INPUT MATERIAL —
▼

(** [dictSetVal] through a pointer to the entry. *)
Definition dictSetVal (d : dict) (r : ref) (val : V) : option dict :=
  let '(t, idx, p) := r in
  let ht := get_ht d t in
  chain ← table ht !! Z.to_nat idx;
  e ← chain !! p;
  let chain := <[p := mkEntry (de_key e) (dup_val val)]> chain in
  Some (set_ht d t (mkHt (<[Z.to_nat idx := chain]> (table ht)) (size ht) (sizemask ht) (used ht))).

Definition dictAdd (dict_can_resize : bool) (d : dict) (key : K) (val : V)
    : option (dict * bool) :=
  '(d, r) ← dictAddRaw dict_can_resize d key;
  match r with
  | inr _ => Some (d, false)
  | inl entry => d ← dictSetVal d entry val; Some (d, true)
  end.

(** [Some (d, true)]: added (return 1); [Some (d, false)]: updated (return 0). *)
Definition dictReplace (dict_can_resize : bool) (d : dict) (key : K) (val : V)
    : option (dict * bool) :=
  '(d, r) ← dictAddRaw dict_can_resize d key;
  match r with
  | inl entry => d ← dictSetVal d entry val; Some (d, true)
  | inr None => None (* [*existing] is NULL and is read *)
  | inr (Some existing) => d ← dictSetVal d existing val; Some (d, false)
  end.

Definition dictAddOrFind (dict_can_resize : bool) (d : dict) (key : K)
    : option (dict * option ref) :=
  '(d, r) ← dictAddRaw dict_can_resize d key;
  match r with
  | inl entry => Some (d, Some entry)
  | inr existing => Some (d, existing)
  end.

(** ** Deletion *)

(** The entry that was unlinked, if the key was found. *)
Definition dictGenericDelete (d : dict) (key : K) : option (dict * option dictEntry) :=
  if (used (ht0 d) =? 0) && (used (ht1 d) =? 0) then Some (d, None)
  else
    d ← rehash_if_needed d;
    '(found, _) ← search_tables d key (hashFunction key);
    match found with
    | None => Some (d, None)
    | Some (t, idx, p) =>
        let ht := get_ht d t in
        chain ← table ht !! Z.to_nat idx;
        he ← chain !! p;
        let t' := <[Z.to_nat idx := delete p chain]> (table ht) in
        Some (set_ht d t (mkHt t' (size ht) (sizemask ht) (u64 (used ht - 1))), Some he)
    end.

Definition dictDelete (d : dict) (key : K) : option (dict * bool) :=
  '(d, he) ← dictGenericDelete d key; Some (d, match he with Some _ => true | None => false end).

Definition dictUnlink (d : dict) (key : K) : option (dict * option dictEntry) :=
  dictGenericDelete d key.

(** The loop of [_dictClear], [i < ht->size && ht->used > 0]: the entries freed,
    and the final value of [used]. *)
Fixpoint clear_loop (tbl : list (list dictEntry)) (u : Z) (freed : list dictEntry)
    : list dictEntry * Z :=
  match tbl with
  | [] => (freed, u)
  | chain :: tbl =>
      if u >? 0 then clear_loop tbl (u64 (u - zlen chain)) (freed ++ chain) else (freed, u)
  end.

Definition _dictClear (ht : dictht) : list dictEntry * dictht :=
  (fst (clear_loop (table ht) (used ht) []), _dictReset).

(** The emptied dictionary and the entries that were freed. *)
Definition dictEmpty (d : dict) : list dictEntry * dict :=
  let '(f0, h0) := _dictClear (ht0 d) in
  let '(f1, h1) := _dictClear (ht1 d) in
  (f0 ++ f1, mkDict h0 h1 (-1) 0).

(** [dictRelease] clears both tables and frees the structure. *)
Definition dictRelease (d : dict) : list dictEntry :=
  fst (_dictClear (ht0 d)) ++ fst (_dictClear (ht1 d)).

End Dict.

Arguments dictEntry : clear implicits.
Arguments dictht : clear implicits.
Arguments dict : clear implicits.

(** ** The representation invariant and the map a dictionary stands for *)

Section Invariant.
Context {K V N : Type} `{dictType : DictType K V} `{Countable N} `{!DictTypeLaws K V N}.

Definition norm (e : dictEntry K V) : N := keyNorm (V := V) (de_key e).
Definition bucket_of (mask : Z) (k : K) : nat := Z.to_nat (Z.land (hashFunction (V := V) k) mask).
Lemma scan_expand_ok d t1 k0 k1 E :
  ht_ok (get_ht d t1) -> 0 <= k0 <= k1 -> k1 <= 63 ->
  size (get_ht d t1) = 2 ^ k1 -> sizemask (get_ht d t1) = 2 ^ k1 - 1 ->
  E mod 2 ^ (64 - k0) = 0 -> E <= 2 ^ 64 ->
  forall fuel v acc,
  0 <= v < 2 ^ 64 -> E - 2 ^ (64 - k0) <= rev v < E ->
  E - rev v <= Z.of_nat fuel * 2 ^ (64 - k1) ->
  exists evs, scan_expand fuel bucketfn d t1 (2 ^ k0 - 1) (2 ^ k1 - 1) v acc
      = Some (acc ++ evs, rev (u64 E)) /\
    forall e, e ∈ concat (table (get_ht d t1)) -> rev v <= rank e < E -> EvEntry e ∈ evs.
Proof.
  intros Hok Hk Hk1 Hs Hm HE HE64. pose proof (pow2_pos (64 - k1) ltac:(lia)) as HU.
  assert (HU0 : 2 ^ (64 - k0) = 2 ^ (k1 - k0) * 2 ^ (64 - k1))
    by (rewrite <- Z.pow_add_r by lia; f_equal; lia).
  assert (HEU : E = E / 2 ^ (64 - k1) * 2 ^ (64 - k1)).
  { apply Z.div_exact in HE; [|pose proof (pow2_pos (64 - k0)); lia]. rewrite HE at 2.
    rewrite HU0, <- Z.mul_assoc, (Z.mul_comm (2 ^ (64 - k1))), Z.mul_assoc, Z.div_mul by lia.
    rewrite HE at 1. rewrite HU0. lia. }
  induction fuel as [|fuel IH]; intros v acc Hv Hr Hf; [lia|].
  cbn [scan_expand]. pose proof (rev_range v) as Hrv.
  destruct (emit_ok d t1 v k1 Hok ltac:(lia) Hs Hm Hv) as (evs & Hevs & Hcov).
  rewrite Hevs. mrun. set (v1 := next_cursor v (2 ^ k1 - 1)).
  pose proof (next_cursor_rev v k1 ltac:(lia) Hv) as Hv1. fold v1 in Hv1.
  pose proof (block_end_bounds k1 (rev v) ltac:(lia) Hrv) as Hb.
  set (b := block_end k1 (rev v)) in *.
  assert (HbU : b = (rev v / 2 ^ (64 - k1) + 1) * 2 ^ (64 - k1)) by done.
  assert (HbE : b <= E).
  { assert (rev v / 2 ^ (64 - k1) < E / 2 ^ (64 - k1)) by (apply Z.div_lt_upper_bound; lia). nia. }
  assert (Hrange1 : 0 <= v1 < 2 ^ 64) by apply rev_range.
  assert (Hbmod : u64 b mod 2 ^ (64 - k1) = 0).
  { unfold uN. destruct (Z.eq_dec b (2 ^ 64)) as [->|]; [by rewrite Z_mod_same_full|].
    rewrite (Z.mod_small b) by lia. rewrite HbU. by apply Z_mod_mult. }
  assert (Hb0 : u64 b mod 2 ^ (64 - k0) = 0 <-> b = E).
  { pose proof (pow2_pos (64 - k0) ltac:(lia)) as HP0.
    assert (Hm64 : u64 b mod 2 ^ (64 - k0) = b mod 2 ^ (64 - k0)).
    { unfold uN. destruct (Z.eq_dec b (2 ^ 64)) as [->|]; [|by rewrite (Z.mod_small b) by lia].
      rewrite Z_mod_same_full, Z.mod_0_l by lia. symmetry.
      replace (2 ^ 64) with (2 ^ k0 * 2 ^ (64 - k0)); [by apply Z_mod_mult|].
      rewrite <- Z.pow_add_r by lia. f_equal. lia. }
    rewrite Hm64. split; [|by intros ->]. intros Hb0.
    apply Z.div_exact in HE; [|lia]. apply Z.div_exact in Hb0; [|lia].
    rewrite HE, Hb0 in *. assert (E / 2 ^ (64 - k0) - 1 < b / 2 ^ (64 - k0) <= E / 2 ^ (64 - k0)) by nia.
    f_equal. lia. }
  assert (Hcov1 : forall e, e ∈ concat (table (get_ht d t1)) -> rev v <= rank e < b -> EvEntry e ∈ evs).
  { intros e He Hre. apply Hcov; [done|]. by apply block_cover; [lia|]. }
  destruct (Z.eqb_spec (Z.land v1 (Z.lxor (2 ^ k0 - 1) (2 ^ k1 - 1))) 0) as [Hd|Hd];
    rewrite (expand_done v1 k0 k1) in Hd by (rewrite ?Hv1; try done; lia); rewrite Hv1, Hb0 in Hd.
  - exists evs. split.
    + do 2 f_equal. by rewrite <- Hd, <- Hv1, rev_involutive.
    + by rewrite <- Hd.
  - assert (Hub : u64 b = b) by (apply uN_id; lia). rewrite Hub in Hv1.
    destruct (IH v1 (acc ++ evs) Hrange1) as (evs' & HS & Hcov').
    { lia. }
    { rewrite Hv1, HEU, HbU. rewrite HEU in Hf. rewrite HbU in Hb.
      apply (multiple_gap _ _ _ (rev v)); lia. }
    exists (evs ++ evs'). rewrite HS, app_assoc. split; [done|]. intros e He Hre.
    apply elem_of_app. destruct (Z.lt_ge_cases (rank e) b); [left|right].
    + apply Hcov1; [done|lia].
    + apply Hcov'; [done|lia].
Qed.

Lemma ht_log h : ht_ok h -> size h <> 0 ->
  exists k, 2 <= k <= 63 /\ size h = 2 ^ k /\ sizemask h = 2 ^ k - 1.
Proof. intros [_ _ [[? _]|(k & ? & ? & ?)] _] Hn; [lia|]. exists k. split; [lia|done]. Qed.
Definition index_ok (o : op) : Prop :=
  match o with Insert i _ _ | Delete i => LLONG_MIN < i | _ => True end.

(** The heap holds the nodes of the list and nothing else. *)
Definition owns (m : mem) (l : adlist) (ns : list (loc * V)) : Prop :=
  rep m l ns /\ dom (nodes m) = list_to_set (locs ns).

Lemma values_app a b : values (a ++ b) = values a ++ values b.
Proof. apply fmap_app. Qed.

Lemma values_zlen ns : zlen (values ns) = zlen ns.
Proof. unfold zlen, values. by rewrite length_fmap. Qed.

Lemma values_length ns : length (values ns) = length ns.
Proof. apply length_fmap. Qed.

Hypothesis memory : forall used, zmalloc used <> None.

Lemma adds_owns m l v a b r : owns m l (a ++ b) -> adds m l v a b r ->
  exists m' l' p, r = Some (true, m', l') /\ owns m' l' (a ++ (p, v) :: b).
Proof.
  intros [_ Hd] Hadd. unfold adds in Hadd. destruct (zmalloc _) as [p|] eqn:Ez; [|by apply memory in Ez].
  destruct Hadd as (m' & l' & -> & Hr & _ & _ & _ & _ & Hdom). exists m', l', p. split; [done|]. split; [done|].
  rewrite Hdom, Hd, !locs_app, !list_to_set_app_L. cbn. set_solver.
Qed.

(** The two cases of a call that names an index. *)
Lemma position_cases ns a p v b k : ns = a ++ (p, v) :: b -> zlen a = k ->
  (0 <=? k) && (k <? zlen (values ns)) = true /\ Z.to_nat k = length (values a) /\
  values ns = values a ++ v :: values b.
Proof.
  intros -> <-. rewrite values_zlen, values_length, zlen_app, zlen_cons.
  pose proof (zlen_nonneg a). pose proof (zlen_nonneg b). rewrite values_app. split_and!; [|unfold zlen; lia|done].
  rewrite (proj2 (Z.leb_le _ _)), (proj2 (Z.ltb_lt _ _)) by lia. done.
Qed.

Lemma position_out (ns : list (loc * V)) k : ~ 0 <= k < zlen ns -> (0 <=? k) && (k <? zlen (values ns)) = false.
Proof. intros Hk. rewrite values_zlen. destruct (Z.leb_spec 0 k), (Z.ltb_spec k (zlen ns)); try done. lia. Qed.

Lemma take_values a v (b : list V) : take (S (length a)) (a ++ v :: b) = a ++ [v] /\ drop (S (length a)) (a ++ v :: b) = b.
Proof.
  split.
  - rewrite take_app_ge by lia. by replace (S (length a) - length a)%nat with 1%nat by lia.
  - rewrite drop_app_ge by lia. by replace (S (length a) - length a)%nat with 1%nat by lia.
Qed.

Lemma exec_insert m l ns i v after : owns m l ns -> zlen ns < ULLONG_MAX -> LLONG_MIN < i ->
  exists m' l' ns', exec m l (Insert i v after) = Some (m', l') /\ owns m' l' ns' /\
    values ns' = spec (values ns) (Insert i v after) /\ zlen ns' <= zlen ns + 1.
Proof.
  intros Ho Hmax Hi. pose proof (proj1 Ho) as Hr. cbn [exec spec]. cbv zeta. rewrite values_zlen.
  destruct (listIndex_split m l ns i Hr Hi) as [[-> Hk]|(a & p & w & b & -> & Ha & ->)]; mrun.
  - pose proof (position_out ns _ Hk) as Hout. rewrite values_zlen in Hout. rewrite Hout.
    exists m, l, ns. split; [done|]. split; [done|]. split; [done|lia].
  - destruct (position_cases _ a p w b _ eq_refl Ha) as (Hin & Hk & Hv). rewrite values_zlen in Hin. rewrite Hin, Hk, Hv.
    destruct (take_values (values a) w (values b)) as [Ht Hdr].
    pose proof (listInsertNode_spec m l a p w b v after Hr Hmax) as Hadd.
    assert (Hz : forall q, zlen (a ++ (p, w) :: b) + 1 = zlen ((a ++ [(p, w)]) ++ (q, v) :: b) /\
                 zlen (a ++ (p, w) :: b) + 1 = zlen (a ++ (q, v) :: (p, w) :: b)).
    { intros q. rewrite !zlen_app, !zlen_cons. change (zlen []) with 0. lia. }
    destruct after.
    + assert (Ho' : owns m l ((a ++ [(p, w)]) ++ b)) by (by rewrite <- app_assoc).
      destruct (adds_owns _ _ _ _ _ _ Ho' Hadd) as (m' & l' & q & -> & Hown). mrun.
      exists m', l'. eexists. split; [done|]. split; [exact Hown|]. rewrite Ht, Hdr, !values_app. destruct (Hz q). split; [done|lia].
    + destruct (adds_owns _ _ _ _ _ _ Ho Hadd) as (m' & l' & q & -> & Hown). mrun.
      exists m', l'. eexists. split; [done|]. split; [exact Hown|].
      rewrite take_app_length, drop_app_length, values_app. destruct (Hz q). split; [done|lia].
Qed.
(** *** Facts the callers of [strtoll] and [strlen] need *)

Lemma strlen_app l rest : Forall (fun c => c <> 0) l -> strlen (l ++ 0 :: rest) = Some (zlen l).
Proof.
  induction 1 as [|c l Hc Hl IH]; [done|]. simpl. rewrite (proj2 (Z.eqb_neq c 0)) by done.
  rewrite IH. mrun. rewrite zlen_cons. f_equal. lia.
Qed.

Lemma dec_nonzero v : in_s64 v -> Forall (fun c => c <> 0) (dec v).
Proof.
  intros Hv. destruct (abs_UMAX v Hv) as [_ Hu]. rewrite dec_sign. apply Forall_app. split.
  - unfold sign. destruct (v <? 0); repeat constructor. done.
  - eapply Forall_impl; [apply (udec_digits _ Hu)|]. unfold ch_0. simpl. lia.
Qed.

Lemma span_digits_app ds : forall acc n c rest, is_digits ds -> isdigit c = false ->
  span_digits (ds ++ c :: rest) acc n = (dval acc ds, n + zlen ds).
Proof.
  induction ds as [|d ds IH]; intros acc n c rest Hd Hc.
  - simpl. rewrite Hc. f_equal. change (zlen []) with 0. lia.
  - apply Forall_cons in Hd as [Hd Hds]. simpl.
    replace (isdigit d) with true by (symmetry; unfold isdigit; apply andb_true_iff; rewrite Z.geb_leb, !Z.leb_le; lia).
    rewrite IH by done. rewrite zlen_cons. f_equal. lia.
Qed.

Lemma strtoll_range s : in_s64 (fst (fst (strtoll s))).
Proof.
  unfold strtoll. destruct (skip_spaces s) as [k t].
  destruct (match t with [] => _ | _ => _ end) as [[neg k'] t'].
  destruct (span_digits t' 0 0) as [v n].
  destruct (n =? 0); cbn [fst]; unfold in_s64, clamp64, LLONG_MIN, LLONG_MAX; lia.
Qed.

(** A canonical representation that ends at a character that is not a digit is
    converted exactly and completely. *)
Lemma strtoll_dec v c rest : in_s64 v -> isdigit c = false ->
  strtoll (dec v ++ c :: rest) = (v, zlen (dec v), true).
Proof.
  intros Hv Hc. destruct (abs_UMAX v Hv) as [_ Hu]. pose proof (udec_digits _ Hu) as Hd.
  pose proof (ndigits_pos _ Hu) as Hpos. unfold ndigits in Hpos.
  assert (Hcl : clamp64 v = v) by (unfold clamp64, in_s64, LLONG_MIN, LLONG_MAX in *; lia).
  destruct (udec_head _ Hu) as (d & ds & E & _). rewrite dec_sign. unfold sign, strtoll.
  assert (Hsp : forall t, skip_spaces ((udec (Z.abs v)) ++ t) = (0, udec (Z.abs v) ++ t)).
  { intros t. rewrite E in *. apply Forall_cons in Hd as [Hd _]. simpl.
    replace (isspace d) with false; [done|]. symmetry. unfold isspace, ch_0, ch_9 in *.
    rewrite orb_false_iff, andb_false_iff, Z.eqb_neq, !Z.leb_gt. lia. }
  destruct (Z.ltb_spec v 0) as [Hneg|Hpos'].
  - change (skip_spaces (([ch_minus] ++ udec (Z.abs v)) ++ c :: rest))
      with (0, ch_minus :: udec (Z.abs v) ++ c :: rest). cbv iota.
    rewrite Z.eqb_refl, span_digits_app, udec_val by done. rewrite Z.add_0_l.
    rewrite (proj2 (Z.eqb_neq (zlen (udec (Z.abs v))) 0)) by lia.
    rewrite zlen_app. replace (- Z.abs v) with v by lia. by rewrite Hcl.
  - rewrite app_nil_l, Hsp. rewrite E at 1. cbn [app].
    rewrite E in Hd at 1. apply Forall_cons in Hd as [Hd _]. unfold ch_0, ch_9, ch_minus, ch_plus in *.
    rewrite (proj2 (Z.eqb_neq d 45)), (proj2 (Z.eqb_neq d 43)) by lia.
    rewrite span_digits_app, udec_val by (try done; apply udec_digits; done). rewrite !Z.add_0_l.
    rewrite (proj2 (Z.eqb_neq (zlen (udec (Z.abs v))) 0)) by lia.
    rewrite Z.abs_eq in * by lia. by rewrite Hcl.
Qed.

▲

WHAT THIS TASK INVOLVES —
Copy out, word for word, the part of the entries above that begins at the line with "rewrite zlen_app. replace" and ends at the line with "rewrite E in Hd", including both.

RESULT BELOW —
    rewrite zlen_app. replace (- Z.abs v) with v by lia. by rewrite Hcl.
  - rewrite app_nil_l, Hsp. rewrite E at 1. cbn [app].
    rewrite E in Hd at 1. apply Forall_cons in Hd as [Hd _]. unfold ch_0, ch_9, ch_minus, ch_plus in *.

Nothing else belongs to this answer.